Purpose: To develop a single-shot multi-slice T1 mapping method by combing simultaneous multi-slice (SMS) excitations, single-shot inversion-recovery (IR) radial fast low-angle shot (FLASH) and a nonlinear model-based reconstruction method. Methods: SMS excitations are combined with a single-shot IR radial FLASH sequence for data acquisition. A previously developed single-slice calibrationless model-based reconstruction is extended to SMS, formulating the estimation of parameter maps and coil sensitivities from all slices as a single nonlinear inverse problem. Joint-sparsity constraints are further applied to the parameter maps to improve T1 precision. Validations of the proposed method are performed for a phantom and for the human brain and liver in six healthy adult subjects. Results: Phantom results confirm good T1 accuracy and precision of the simultaneously acquired multi-slice T1 maps in comparison to single-slice references.
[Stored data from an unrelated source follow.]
(* ===== verification/MapTable.v ===== *)
(** * The hash table of a managed map (src/runtime/managed_map.go)

    Chains, the list of free entries, the invariant that relates them to the entries of the map, and the
    search for a key. *)

From S2P Require Import Prelude GoStd GoBytes Heap Allocator AllocatorSafe AllocatorRun MapStorage MapMemory MapRep MapShape.

#[local] Open Scope Z_scope.
#[local] Arguments Z.to_nat : simpl never.

(** ** Lists of entries *)

Definition c_occupied (c : gostring) : Z := field c 0.
Definition c_generation (c : gostring) : Z := field c 4.
Definition c_hash (c : gostring) : Z := field c 8.
Definition c_next (c : gostring) : Z := field c 12.

(** The entries met from [head] along the links, to the end. *)
Inductive linked (cells : list gostring) : Z -> list Z -> Prop :=
| linked_nil : linked cells 0 []
| linked_cons i c rest : cell_at cells i = Some c -> linked cells (c_next c) rest -> linked cells i (i :: rest).

Lemma linked_range cells i chain : linked cells i chain -> 0 <= i <= Z.of_nat (length cells).
Proof. destruct 1 as [|i c rest Hc]; [lia|]. apply cell_at_Some in Hc as [Hi _]. lia. Qed.

Lemma linked_det cells i chain : linked cells i chain -> forall chain', linked cells i chain' -> chain = chain'.
Proof.
  induction 1 as [|i c rest Hc _ IH]; intros chain' H'; inversion H' as [|j d rest' Hd Hl]; subst; try done.
  f_equal. apply IH. assert (d = c) as -> by congruence. done.
Qed.

Lemma linked_cell cells head chain i : linked cells head chain -> i ∈ chain -> exists c, cell_at cells i = Some c.
Proof. induction 1 as [|j c rest Hc _ IH]; intros Hi; [by apply not_elem_of_nil in Hi|]. apply elem_of_cons in Hi as [->|Hi]; [by exists c|by apply IH]. Qed.

Lemma linked_tail cells head chain : linked cells head chain -> forall l1 i l2, chain = l1 ++ i :: l2 -> linked cells i (i :: l2).
Proof.
  induction 1 as [|j c rest Hc Hl IH]; intros l1 i l2 E; [by destruct l1|]. destruct l1 as [|x l1]; cbn in E.
  - injection E as <- <-. by econstructor.
  - injection E as <- ->. by eapply IH.
Qed.

Lemma linked_nodup cells head chain : linked cells head chain -> NoDup chain.
Proof.
  induction 1 as [|j c rest Hc Hl IH]; [constructor|]. constructor; [|done]. intros Hin. apply list_elem_of_split in Hin as (l1 & l2 & ->).
  pose proof (linked_tail _ _ _ Hl _ _ _ eq_refl) as Ht. assert (linked cells j (j :: l1 ++ j :: l2)) as Hj by (by econstructor).
  pose proof (linked_det _ _ _ Ht _ Hj) as E. apply (f_equal length) in E. cbn in E. rewrite length_app in E. cbn in E. lia.
Qed.

Lemma linked_length cells head chain : linked cells head chain -> (length chain <= length cells)%nat.
Proof.
  intros H. pose proof (linked_nodup _ _ _ H) as Hnd. assert (chain ⊆ seqZ 1 (Z.of_nat (length cells))) as Hs.
  { intros i Hi. destruct (linked_cell _ _ _ _ H Hi) as (c & Hc). apply cell_at_Some in Hc as [Hr _]. apply elem_of_seqZ. lia. }
  pose proof (submseteq_length _ _ (NoDup_submseteq _ _ Hnd Hs)) as Hl. rewrite length_seqZ in Hl. lia.
Qed.

Lemma linked_put cells head chain i c d : linked cells head chain -> i ∉ chain -> cell_at cells i = Some d -> linked (put_cell i c cells) head chain.
Proof.
  intros Hl Hi Hd. induction Hl as [|j e rest Hj Hl IH]; [constructor|]. apply not_elem_of_cons in Hi as [Hne Hi]. econstructor; [|by apply IH].
  by rewrite (cell_put _ _ _ _ _ Hd), decide_False.
Qed.

(** The link of an entry is all that its place in a list depends on. *)
Lemma linked_same_next cells head chain i c d : linked cells head chain -> cell_at cells i = Some d -> c_next c = c_next d -> linked (put_cell i c cells) head chain.
Proof.
  intros Hl Hd En. induction Hl as [|j e rest Hj Hl IH]; [constructor|]. destruct (decide (j = i)) as [->|Hne].
  - apply (linked_cons _ _ c); [by rewrite (cell_put _ _ _ _ _ Hd), decide_True|]. rewrite En. by assert (e = d) as -> by congruence.
  - apply (linked_cons _ _ e); [by rewrite (cell_put _ _ _ _ _ Hd), decide_False|done].
Qed.

Lemma linked_push cells head chain i c d : linked cells head chain -> i ∉ chain -> cell_at cells i = Some d -> c_next c = head -> linked (put_cell i c cells) i (i :: chain).
Proof. intros Hl Hi Hd En. apply (linked_cons _ _ c); [by rewrite (cell_put _ _ _ _ _ Hd), decide_True|]. rewrite En. by eapply linked_put. Qed.

(** The predecessor takes over the link. *)
Lemma linked_unlink cells head l1 p i l2 cp ci cp' : linked cells head (l1 ++ p :: i :: l2) -> cell_at cells p = Some cp -> cell_at cells i = Some ci -> c_next cp' = c_next ci ->
  linked (put_cell p cp' cells) head (l1 ++ p :: l2).
Proof.
  intros Hl Hp Hi En. pose proof (linked_nodup _ _ _ Hl) as Hnd. revert head Hl Hnd. induction l1 as [|x l1 IH]; intros head Hl Hnd; cbn in *.
  - inversion Hl as [|? c ? Hc Hl2]; subst. inversion Hl2 as [|? d ? Hd Hl3]; subst. assert (d = ci) as -> by congruence. assert (c = cp) as -> by congruence.
    apply (linked_cons _ _ cp'); [by rewrite (cell_put _ _ _ _ _ Hp), decide_True|]. rewrite En. apply (linked_put _ _ _ _ _ cp Hl3); [|done].
    apply NoDup_cons in Hnd as [Hn _]. rewrite not_elem_of_cons in Hn. tauto.
  - inversion Hl as [|? c ? Hc Hl2]; subst. apply NoDup_cons in Hnd as [Hn Hnd]. apply (linked_cons _ _ c); [|by apply IH].
    rewrite (cell_put _ _ _ _ _ Hp), decide_False; [done|]. intros ->. apply Hn, elem_of_app. right. left.
Qed.

Section table.
Context {K V : Type} `{MapElements K V}.
Context (st : managedMapStorage) (L : layout_ok (prepared_layout st)).

#[local] Abbreviation l := (prepared_layout st).

Definition c_key (c : gostring) : K := decodeKey (window c managedMapMetadata (Stride (keyLayout l))).
Definition c_value (c : gostring) : V := decodeValue (window c (valueOffset l) (Stride (valueLayout l))).

(** The entry that the bytes [c] of entry [i] hold. *)
Definition entry_of (i : Z) (c : gostring) : vmMapEntry := mkEntry (Z.lor (u64 (Z.shiftl (c_generation c) 32)) i) (c_key c) (c_value c).

Definition occupied_cell (cells : list gostring) (i : Z) (c : gostring) : Prop := cell_at cells i = Some c /\ c_occupied c <> 0.

(** ** The invariant *)

Record map_ok (s : shape) (entries : gmap Z vmMapEntry) : Prop := {
  mo_created : hcreated (sh_header s) <= hcapacity (sh_header s);
  mo_count : hcount (sh_header s) = Z.of_nat (size entries);
  mo_entries : forall i e, entries !! i = Some e <-> exists c, occupied_cell (sh_cells s) i c /\ e = entry_of i c;
  mo_generation : forall i c, cell_at (sh_cells s) i = Some c -> 0 <= c_generation c < 2 ^ 32;
  mo_occupied : forall i c, occupied_cell (sh_cells s) i c -> i <= hcreated (sh_header s) /\ 0 < c_generation c /\
    exists key, mapKey (c_key c) = Ok key /\ c_hash c = managedMapKeyHash key;
  mo_unused : forall i c, cell_at (sh_cells s) i = Some c -> hcreated (sh_header s) < i -> c_generation c = 0;
  mo_unique : forall i j c d key, occupied_cell (sh_cells s) i c -> occupied_cell (sh_cells s) j d -> mapKey (c_key c) = Ok key -> mapKey (c_key d) = Ok key ->
    NonReflexive key = false -> i = j;
  mo_chains : forall b head, sh_table s !! b = Some head -> exists chain, linked (sh_cells s) head chain /\
    forall i, i ∈ chain <-> exists c, occupied_cell (sh_cells s) i c /\ c_hash c mod Z.of_nat (length (sh_table s)) = Z.of_nat b;
  mo_free : exists chain, linked (sh_cells s) (hfree (sh_header s)) chain /\
    forall i, i ∈ chain <-> exists c, cell_at (sh_cells s) i = Some c /\ i <= hcreated (sh_header s) /\ c_occupied c = 0 /\ c_generation c <> 2 ^ 32 - 1
}.

(** ** Reading *)

Lemma offsets_ok : 16 <= entryStride l /\ managedMapMetadata + Stride (keyLayout l) <= entryStride l /\ 16 <= valueOffset l /\ 0 <= Stride (keyLayout l) /\ 0 <= Stride (valueLayout l) /\
  valueOffset l + Stride (valueLayout l) <= entryStride l.
Proof. pose proof (stride_bounds l L). destruct L as [L1 L2 L3 L4 L5 L6]. unfold managedMapMetadata in *. lia. Qed.

Lemma field_window c n o : 0 <= o -> o + 4 <= n -> field (window c 0 n) o = field c o.
Proof. intros Ho Hn. unfold field. rewrite window_window by lia. done. Qed.

Lemma readEntry_ok n a s i gen c : mem_rep st n a s -> cell_at (sh_cells s) i = Some c -> i <= hcreated (sh_header s) ->
  readEntry st (sh_header s) i gen a = (Ok (if (c_occupied c =? 0) || (negb (gen =? 0) && negb (gen =? c_generation c)) then None else Some (entry_of i c)), a).
Proof.
  intros M Hc Hi. pose proof offsets_ok as (O1 & O2 & O3 & O4 & O5 & O6). unfold managedMapMetadata in *. pose proof (cell_at_Some _ _ _ Hc) as [Hr _].
  destruct (mem_location st L n a s i c M Hc) as (at_ & P & E). unfold readEntry. rewrite (proj2 (Z.eqb_neq _ _)), (proj2 (Z.ltb_ge _ _)) by lia. cbn [orb].
  rewrite (st_bind_ok _ _ _ _ _ E). erewrite st_bind_ok; [|apply (mem_read0 st L n a s i at_ c 8 M P Hc); lia]. rewrite !field_window by lia. fold (c_generation c) (c_occupied c).
  destruct ((c_occupied c =? 0) || _); [done|]. unfold managedMapMetadata.
  rewrite (st_bind_ok _ _ _ _ _ (mem_read st L n a s i at_ c 16 (Stride (keyLayout l)) M P Hc ltac:(lia) ltac:(lia) ltac:(lia))).
  rewrite (st_bind_ok _ _ _ _ _ (mem_read st L n a s i at_ c (valueOffset l) (Stride (valueLayout l)) M P Hc ltac:(lia) ltac:(lia) ltac:(lia))). done.
Qed.

(** ** The search *)

Definition keyed (cells : list gostring) (s : shape) (chain : list Z) : Prop :=
  forall i, i ∈ chain -> exists c, occupied_cell cells i c /\ i <= hcreated (sh_header s) /\ exists key, mapKey (c_key c) = Ok key /\ c_hash c = managedMapKeyHash key.

Lemma find_loop_ok n a s key : mem_rep st n a s -> forall fuel chain index previous,
  linked (sh_cells s) index chain -> keyed (sh_cells s) s chain -> (length chain <= fuel)%nat ->
  (exists l1 i l2 c, chain = l1 ++ i :: l2 /\ occupied_cell (sh_cells s) i c /\ mapKey (c_key c) = Ok key /\
     find_loop fuel st (sh_header s) key (managedMapKeyHash key) index previous a = (Ok (Some (i, default previous (last l1), entry_of i c)), a)) \/
  ((forall i c, i ∈ chain -> cell_at (sh_cells s) i = Some c -> mapKey (c_key c) <> Ok key) /\
     find_loop fuel st (sh_header s) key (managedMapKeyHash key) index previous a = (Ok None, a)).
Proof.
  intros M. pose proof offsets_ok as (O1 & _). induction fuel as [|fuel IH]; intros chain index previous Hl Hk Hf.
  - destruct chain; [|cbn in Hf; lia]. inversion Hl; subst. right. split; [intros i c Hi; by apply not_elem_of_nil in Hi|done].
  - destruct Hl as [|i c rest Hc Hl]; [right; split; [intros i c Hi; by apply not_elem_of_nil in Hi|done]|]. cbn [find_loop].
    destruct (Hk i) as (c' & [Hc' Hocc] & Hi & key' & Hkey & Hhash); [left|]. assert (c' = c) as -> by congruence. pose proof (cell_at_Some _ _ _ Hc) as [Hr _].
    rewrite (proj2 (Z.eqb_neq _ _)) by lia. destruct (mem_location st L n a s i c M Hc) as (at_ & P & E). rewrite (st_bind_ok _ _ _ _ _ E).
    erewrite st_bind_ok; [|apply (mem_read0 st L n a s i at_ c managedMapMetadata M P Hc); [done|unfold managedMapMetadata; lia]]. unfold managedMapMetadata. rewrite !field_window by lia. fold (c_hash c) (c_next c).
    assert (keyed (sh_cells s) s rest) as Hkr by (intros j Hj; apply Hk; by right). cbn in Hf.
    destruct (decide (key' = key)) as [->|Hne].
    + left. exists [], i, rest, c. split; [done|]. split; [done|]. split; [done|]. rewrite Hhash, Z.eqb_refl. erewrite st_bind_ok.
      2: { erewrite st_bind_ok by (apply (readEntry_ok n a s i 0 c M Hc Hi)). rewrite (proj2 (Z.eqb_neq _ _)) by done. cbn [orb negb andb Z.eqb]. unfold of_result. cbn [Key entry_of]. rewrite Hkey.
           erewrite st_bind_ok by done. rewrite bool_decide_true by done. done. }
      done.
    + erewrite st_bind_ok.
      2: { instantiate (1 := a). instantiate (1 := None). destruct (c_hash c =? managedMapKeyHash key); [|done].
           erewrite st_bind_ok by (apply (readEntry_ok n a s i 0 c M Hc Hi)). rewrite (proj2 (Z.eqb_neq _ _)) by done. cbn [orb negb andb Z.eqb]. unfold of_result. cbn [Key entry_of]. rewrite Hkey.
           erewrite st_bind_ok by done. rewrite bool_decide_false by done. done. }
      destruct (IH rest (c_next c) i Hl Hkr ltac:(lia)) as [(l1 & j & l2 & d & -> & Hd & Hkd & Ef)|[Hno Ef]].
      * left. exists (i :: l1), j, l2, d. split; [done|]. split; [done|]. split; [done|]. rewrite Ef. do 3 f_equal. f_equal. destruct l1 as [|x l1]; [done|]. by destruct (last (x :: l1)) eqn:El; [rewrite last_cons, El|apply last_None in El].
      * right. split; [|done]. intros j d [->|Hj]%elem_of_cons Hd; [|by apply (Hno j)]. assert (d = c) as -> by congruence. congruence.
Qed.

Lemma find_ok n a s entries key : mem_rep st n a s -> map_ok s entries ->
  (exists b head l1 i l2 c, NonReflexive key = false /\ sh_table s !! b = Some head /\ managedMapKeyHash key mod Z.of_nat (length (sh_table s)) = Z.of_nat b /\
     linked (sh_cells s) head (l1 ++ i :: l2) /\ occupied_cell (sh_cells s) i c /\ mapKey (c_key c) = Ok key /\
     find st (sh_header s) key (managedMapKeyHash key) a = (Ok (Some (i, default 0 (last l1), entry_of i c)), a)) \/
  (find st (sh_header s) key (managedMapKeyHash key) a = (Ok None, a) /\ (NonReflexive key = true \/ forall i c, occupied_cell (sh_cells s) i c -> mapKey (c_key c) <> Ok key)).
Proof.
  intros M I. unfold find. destruct (NonReflexive key) eqn:En; cbn [orb]; [right; split; [done|by left]|].
  destruct (decide (sh_slabs s = [])) as [E|Hne].
  - destruct (mr_empty _ _ _ _ M E) as (_ & -> & _). right. split; [done|right]. intros i c [Hc _]. by destruct (nonempty_cell _ _ _ _ _ _ M Hc).
  - destruct (mr_full _ _ _ _ M Hne) as (_ & -> & _). cbn [negb]. destruct (mem_bucket_count st n a s M Hne) as (e & _ & _ & _ & Eb). rewrite (st_bind_ok _ _ _ _ _ Eb).
    destruct (bucket_index st n a s (managedMapKeyHash key) M Hne) as (b & head & Hb & Hh). rewrite Hb. destruct (mem_bucket st n a s b head M Hh) as [Ew _]. rewrite (st_bind_ok _ _ _ _ _ Ew).
    destruct (mo_chains _ _ I b head Hh) as (chain & Hl & Hin).
    destruct (find_loop_ok n a s key M (find_fuel (sh_header s)) chain head 0 Hl) as [(l1 & i & l2 & c & -> & Hc & Hk & Ef)|[Hno Ef]].
    + intros i Hi. apply Hin in Hi as (c & Hc & _). exists c. split; [done|]. destruct (mo_occupied _ _ I i c Hc) as (H1 & _ & H2). done.
    + unfold find_fuel. rewrite (mr_capacity _ _ _ _ M). pose proof (linked_length _ _ _ Hl) as Hlen. destruct (mr_slabs _ _ _ _ M) as [Hsl _]. lia.
    + left. exists b, head, l1, i, l2, c. done.
    + right. split; [done|right]. intros i c Hc Hk. destruct (mo_occupied _ _ I i c Hc) as (_ & _ & key' & Hk' & Hh'). assert (key' = key) as -> by congruence.
      apply (Hno i c); [|apply Hc|done]. apply Hin. exists c. split; [done|]. by rewrite Hh'.
Qed.
End table.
In-vivo human brain studies demonstrate the better performance of SMS acquisitions compared to the conventional spoke-interleaved multi-slice acquisition using model-based reconstruction. Apart from good accuracy and precision, the results of six healthy subjects in both brain and abdominal studies confirm good repeatability between scan and re-scans. The proposed method can simultaneously acquire T1 maps for five slices of a human brain ($0.75 times 0.75 times 5$ mm$^3$) or three slices of the abdomen ($1.25 times 1.25 times 6$ mm$^3$) within four seconds. Conclusion: The IR SMS radial FLASH acquisition together with a non-linear model-based reconstruction enable rapid high-resolution multi-slice T1 mapping with good accuracy, precision, and repeatability.